Los cuatro mosqueteros se pusieron a la tarea. Cuando acababan de cargar el último fusil, Grimaud hizo señas de que el desayuno estaba servido.

Athos respondió, siempre por gestos, que estaba bien e indicó e Grimaud una especie de atalaya donde éste comprendió que debía quedarse de centinela. Sólo que para suavizar el aburrimiento de la guardia, Athos le permitió llevar un pan, dos chuletas y una botella de vino.

—Y ahora, a la mesa —dijo Athos.

Los cuatro amigos se sentaron en el suelo, con las piernas cruzadas, como los turcos o los canteros.

—¡Ah! —dijo D’Artagnan—. Ahora que ya no tienes miedo de ser oído, espero que vayas a hacernos participe de tu secreto, Athos.

—Espero que os procure a un tiempo agrado y gloria, señores —dijo Athos—. Os he hecho dar un paseo encantador; aquí tenemos un desayuno de los más suculentos, y quinientas personas allá abajo, como podéis verles a través de las troneras, que nos toman por locos o por héroes, dos clases de imbéciles que se parecen bastante.

—Pero ¿y ese secreto? —preguntó D’Artagnan.

—El secreto —dijo Athos— es que ayer por la noche vi a Milady.

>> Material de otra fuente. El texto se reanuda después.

(* ===== verification/MemoryProps.v ===== *)
(** The account of shared memory: every descriptor counts the entries that use it,
    every open file belongs to a descriptor, and every copy to a caller. *)
From stdpp Require Import sorting.
From S2P Require Import Prelude Memory.

Module MemoryProps.
Import Memory.

(** What is assumed of the outside: reading gives the bytes that were asked for,
    which an address space can hold, and a new file has a number of its own. *)
Class OSLaws (W : Type) `{OS W} : Prop := {
  read_length : forall t a n w bs, task_read_memory t a n w = Some bs -> Z.of_nat (length bs) = n /\ n < 2 ^ 47;
  memfd_fresh : forall fds w fd w', memfd_create fds w = (Some fd, w') -> fd ∉ fds;
}.

Section Account.
Context {W : Type} `{!OS W} (page_shift : Z) (kernel_map : nat).
Notation st := (mst W).
Implicit Types (s : st) (d e : nat) (own : list nat) (loose : gset Z) (mapped : list (Z * Z)).

(** The entries that use a descriptor, and the references held in local variables. *)
Definition uses (d : nat) (s : st) : Z := Z.of_nat (size (filter (fun kv : nat * dtape_map_shared_entry => e_descriptor kv.2 = d) (entries s))).
Definition held (d : nat) (own : list nat) : Z := Z.of_nat (length (filter (eq d) own)).
Definition below (s : st) (e e' : nat) : Prop :=
  forall x y, entries s !! e = Some x -> entries s !! e' = Some y -> e_address x < e_address y.

(** [own]: the descriptor references, [loose]: the files, [mapped]: the file
    mappings that a running call holds. *)
Record acct (own : list nat) (loose : gset Z) (mapped : list (Z * Z)) (s : st) : Prop := {
  a_mapped : file_mappings s = mapped ++ unmap_errors s;
  a_refs : forall d x, descriptors s !! d = Some x -> refcount x = uses d s + held d own /\ 0 < refcount x;
  a_own : forall d, d ∈ own -> is_Some (descriptors s !! d);
  a_ent : forall e x, entries s !! e = Some x -> is_Some (descriptors s !! e_descriptor x);
  a_fd : forall d x, descriptors s !! d = Some x -> is_Some (files s !! memfd x) /\ memfd x ∉ loose;
  a_inj : forall d d' x x', descriptors s !! d = Some x -> descriptors s !! d' = Some x' -> memfd x = memfd x' -> d = d';
  a_files : forall fd, is_Some (files s !! fd) -> fd ∈ loose \/ exists d x, descriptors s !! d = Some x /\ memfd x = fd;
  a_loose : forall fd, fd ∈ loose -> is_Some (files s !! fd);
  a_live : forall m k e, maps s !! m = Some k -> e ∈ shared_entries k -> is_Some (entries s !! e);
  a_sorted : forall m k, maps s !! m = Some k -> NoDup (shared_entries k) /\ StronglySorted (below s) (shared_entries k);
  a_one : forall m m' k k' e, maps s !! m = Some k -> maps s !! m' = Some k' -> e ∈ shared_entries k -> e ∈ shared_entries k' -> m = m';
}.
(** C16: the account of shared memory and of copies balances after every memory call on
    maps of clients, on every path through it, whatever the operating system answers: each
    descriptor counts exactly the live entries that use it, each open file belongs to one
    descriptor, the server has no mapping of a file left over but those that [munmap] refused
    to remove, which the log tells, each map's entries are live, its own and sorted, and
    copies exist exactly for the callers that own them.  A call returns, or aborts for one of
    four reasons: it follows VM_MAP_NULL, the address range wraps, the source is already
    shared in another way, or the kind of information is unknown. *)
Theorem memory_account c s : I s -> call_ok c s -> may_abort aborts (run c) (keeps c s) s.
Proof.
  intros HI Hok. destruct c;
    (by apply keeps_quiet) || (apply abort_wp; by apply keeps_copy || by apply keeps_read || by apply keeps_read_overwrite || by apply keeps_write || by apply keeps_maps)
    || (by apply keeps_remap) || (by apply keeps_remap_new).
Qed.

(** looking shared entries up returns the first ones, in the order of their
    addresses and at most as many as asked for; if there is room left, these are
    all the entries whose range meets the region, where ranges that only touch
    end to end count as meeting. *)
Theorem find_shared_entries_first own loose mapped s m k address size n :
  acct own loose mapped s -> maps s !! m = Some k -> 0 <= address -> 0 <= size -> address + size < 2 ^ 64 ->
  wp (dtape_map_find_shared_entries_locked m address size n) (fun r s' =>
    s' = s /\ (length r <= n)%nat /\ r `prefix_of` filter (touches s address size) (shared_entries k) /\ StronglySorted (below s) r /\
    ((length r < n)%nat -> forall e x, e ∈ shared_entries k -> entries s !! e = Some x ->
       0 <= e_address x -> 0 <= e_size x -> e_address x + e_size x < 2 ^ 64 ->
       e ∈ r <-> address <= e_address x + e_size x /\ e_address x <= address + size)) s.
Proof.
  intros Ac Em Ha Hs Hw. eapply wp_mono; [by eapply wp_find|]. intros r s' [-> ->].
  set (l := filter (touches s address size) (shared_entries k)).
  assert (Hl : l `sublist_of` shared_entries k) by apply sublist_filter.
  split_and!; [done|rewrite length_take; lia|apply prefix_take| |].
  - eapply ssorted_sublist; [|apply (a_sorted _ _ _ _ Ac _ _ Em)]. etrans; [apply sublist_take|exact Hl].
  - rewrite length_take. intros Hn e x He Ex ? ? ?. rewrite take_ge by lia. unfold l. rewrite list_elem_of_filter. unfold touches. rewrite Ex.
    rewrite !u64_id by lia. tauto.
Qed.

(** ** What a shared remapping sets up *)
Lemma clr_page x : clr x PAGE_MASK = x - x mod 4096.
Proof.
  unfold clr, PAGE_MASK. change 4095 with (Z.ones 12). rewrite Z.ldiff_ones_r, Z.shiftl_mul_pow2, Z.shiftr_div_pow2 by lia.
  change (2 ^ 12) with 4096. pose proof (Z.div_mod x 4096). lia.
Qed.
(** The pages of a region that does not wrap. *)
Lemma region_pages a n : 0 <= a -> 0 <= n -> a + n + PAGE_MASK < 2 ^ 64 ->
  let start := mach_vm_trunc_page a in let end_ := clr (u64 (a + n) + PAGE_MASK) PAGE_MASK in
  0 <= start <= a /\ a + n <= end_ < 2 ^ 64 /\ u64 (end_ - start) = end_ - start.
Proof.
  intros Ha Hn Hw. unfold PAGE_MASK in Hw. cbv zeta. unfold mach_vm_trunc_page. rewrite u64_id by lia. rewrite !clr_page. unfold PAGE_MASK.
  pose proof (Z.mod_pos_bound a 4096). pose proof (Z.mod_pos_bound (a + n + 4095) 4096). pose proof (Z.mod_le a 4096).
  rewrite u64_id by lia. lia.
Qed.

(** C17: when a shared remapping between the maps of clients succeeds, of a region that does
    not wrap, source and target share its pages: the source map has an entry at the first
    page, at least as long as the region, and there is an entry of the region's length at the
    address that is returned, for the same descriptor; it is in the target's map unless that
    has an entry with this address already, since the tree then refuses the new one.  The
    server asked for the descriptor's file, and no other, to be mapped in the target at that
    address, and, if the pages were not shared before, first over the pages of the source;
    and then the file holds the bytes that were read from all these pages. *)
Theorem remap_shares_memory s src k target kt size flags memory_address :
  acct [] ∅ [] s -> maps s !! src = Some k -> src <> kernel_map -> maps s !! target = Some kt ->
  0 <= memory_address -> 0 <= size -> memory_address + size + PAGE_MASK < 2 ^ 64 ->
  (forall e x, e ∈ shared_entries k -> entries s !! e = Some x -> 0 <= e_size x /\ e_address x + e_size x < 2 ^ 64) ->
  may_abort remap_aborts (mach_vm_remap_external_shared page_shift kernel_map (Some target) size flags (Some src) memory_address)
    (fun r s' => forall a cur max, r = (KERN_SUCCESS, Some (a, cur, max)) ->
       let start := mach_vm_trunc_page memory_address in
       let map_size := clr (memory_address + size + PAGE_MASK) PAGE_MASK - start in
       let pages := dtape_byte_count_to_page_count_round_up page_shift map_size in
       let new := bool_decide (filter (touches s start map_size) (shared_entries k) = []) in
       exists d x e b k',
         a = (if has flags VM_FLAGS_RETURN_DATA_ADDR then u64 (b + (memory_address - start)) else b) /\
         entries s' !! e = Some (mk_entry b map_size 0 d) /\ maps s' !! target = Some k' /\ descriptors s' !! d = Some x /\
         (e ∈ shared_entries k' \/ exists e' y, e' ∈ shared_entries k' /\ entries s' !! e' = Some y /\ e_address y = b) /\
         map_file_calls s' = (dtape_task kt, memfd x, pages, b) ::
           (if new then [(dtape_task k, memfd x, pages, start)] else []) ++ map_file_calls s /\
         source_shared src start map_size d s' /\
         (new = true -> source_bytes (dtape_task k) start map_size d s')) s.
Proof.
  intros Ac Em Hk Et Ha Hn Hw Hent. destruct (region_pages _ _ Ha Hn Hw) as (H1 & H2 & H3).
  eapply abort_mono; [exact (remap_shared_keeps page_shift kernel_map s src k (Some target) size flags memory_address remap_aborts Ac Em Hk (mk_is_Some _ _ Et) (reflexivity _))|].
  intros r s' (_ & _ & Hr) a cur max Er. specialize (Hr _ _ eq_refl Et). cbv zeta in Hr |- *. unfold remapped in Hr. rewrite H3 in Hr.
  rewrite (u64_id (memory_address + size)) in * by (unfold PAGE_MASK in Hw; lia).
  destruct (Hr _ _ _ Er) as (d & x & e & b & k' & -> & Ee & Ek & Ex & Hin & Hc & HP & HB). exists d, x, e, b, k'. split_and!; [done..| |done].
  apply HP. intros Hnil e' y He Ey Hy. destruct (Hent _ _ He Ey) as [? ?].
  assert (e' ∈ filter (touches s (mach_vm_trunc_page memory_address)
    (clr (memory_address + size + PAGE_MASK) PAGE_MASK - mach_vm_trunc_page memory_address)) (shared_entries k)) as Hf.
  { apply list_elem_of_filter. split; [|done]. unfold touches. rewrite Ey. rewrite !u64_id by lia. lia. }
  rewrite Hnil in Hf. by apply elem_of_nil in Hf.
Qed.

D’Artagnan llevaba su vaso a los labios; pero al nombre de Milady la mano le tembló tan fuerte que lo dejó en el suelo para no derramar el contenido…

—¿Has visto a tu mu…?

—¡Chis! —interrumpió Athos—. Olvidáis, querido, que estos señores no están iniciados como vos en el secreto de mis asuntos domésticos; he visto a Milady.

—¿Y dónde? —preguntó D’Artagnan.

—A dos leguas más o menos de aquí, en el albergue del Colombier-Rouge.

—En tal caso estoy perdido —dijo D’Artagnan.

—No, no del todo aún —prosiguió Athos—, porque a esta hora debe haber abandonado las costas de Francia.

D’Artagnan respiró.

—Pero, a fin de cuentas —prosiguió Porthos—, ¿quién es esa Milady?

—Una mujer encantadora —dijo Athos degustando un vaso de vino espumoso—. ¡Canalla de hostelero —exclamó—, que nos da vino de Anjou por vino de Champagne y que cree que nos vamos a dejar coger! Sí —continuó—, una mujer encantadora que ha tenido bondades con nuestro amigo D’Artagnan, que le ha hecho no sé qué perfidia que ella ha tratado de vengar, hace un mes tratando de hacerlo matar a disparos de mosquete, hace ocho días tratando de envenenarlo, y ayer pidiendo su cabeza al cardenal.

—¿Cómo? ¿Pidiendo mi cabeza al cardenal? —exclamó D’Artagnan, pálido de terror.

—Eso es tan cierto —dijo Porthos— como el Evangelio; lo he oído con mis dos orejas.

—Y yo también —dijo Aramis.

—Entonces —dijo D’Artagnan dejando caer su brazo con desaliento— es inútil seguir luchando más tiempo; da igual que me salte la tapa de los sesos, todo está terminado.

—Es la última tontería que hay que hacer —dijo Athos—, dado que es la única que no tiene remedio.

—Pero no escaparé nunca —dijo D’Artagnan— con semejantes enemigos. Primero, mi desconocido de Meung; luego de Wardes, a quien he dado tres estocadas; luego Milady, cuyo secreto he sorprendido; por fin el cardenal, cuya venganza he hecho fracasar.

—¡Pues bien! —dijo Athos—. Todo eso no hace más que cuatro, y nosotros somos cuatro, uno contra uno. Diantre, si hemos de creer las señas que nos hace Grimaud, vamos a tener que vérnoslas con un número de personas mucho mayor. ¿Qué pasa, Grimaud? Considerando la gravedad de las circunstancias, amigo mío, os permito hablar, pero sed lacónico, por favor. ¿Qué veis?

—Una tropa.

—¿De cuántas personas?

—De veinte hombres.

—¿Qué hombres?

—Dieciséis zapadores, cuatro soldados.

—¿A cuántos pasos están?

—A quinientos pasos.

—Bueno, aún tenemos tiempo de acabar estas aves y beber un vaso de vino a tu salud, D’Artagnan.

—¡A tu salud! —repitieron Porthos y Aramis.

—Pues bien, ¡a mi salud! Aunque no creo que vuestros deseos me sirvan de gran cosa.

—¡Bah! —dijo Athos—. Dios es grande, como dicen los sectarios de Mahoma y el porvenir está en sus manos.

Luego, tragando el contenido de su vaso, que dejó junto a sí, Athos se levantó indolentemente, cogió el primer fusil que había a mano y se acercó a una tronera.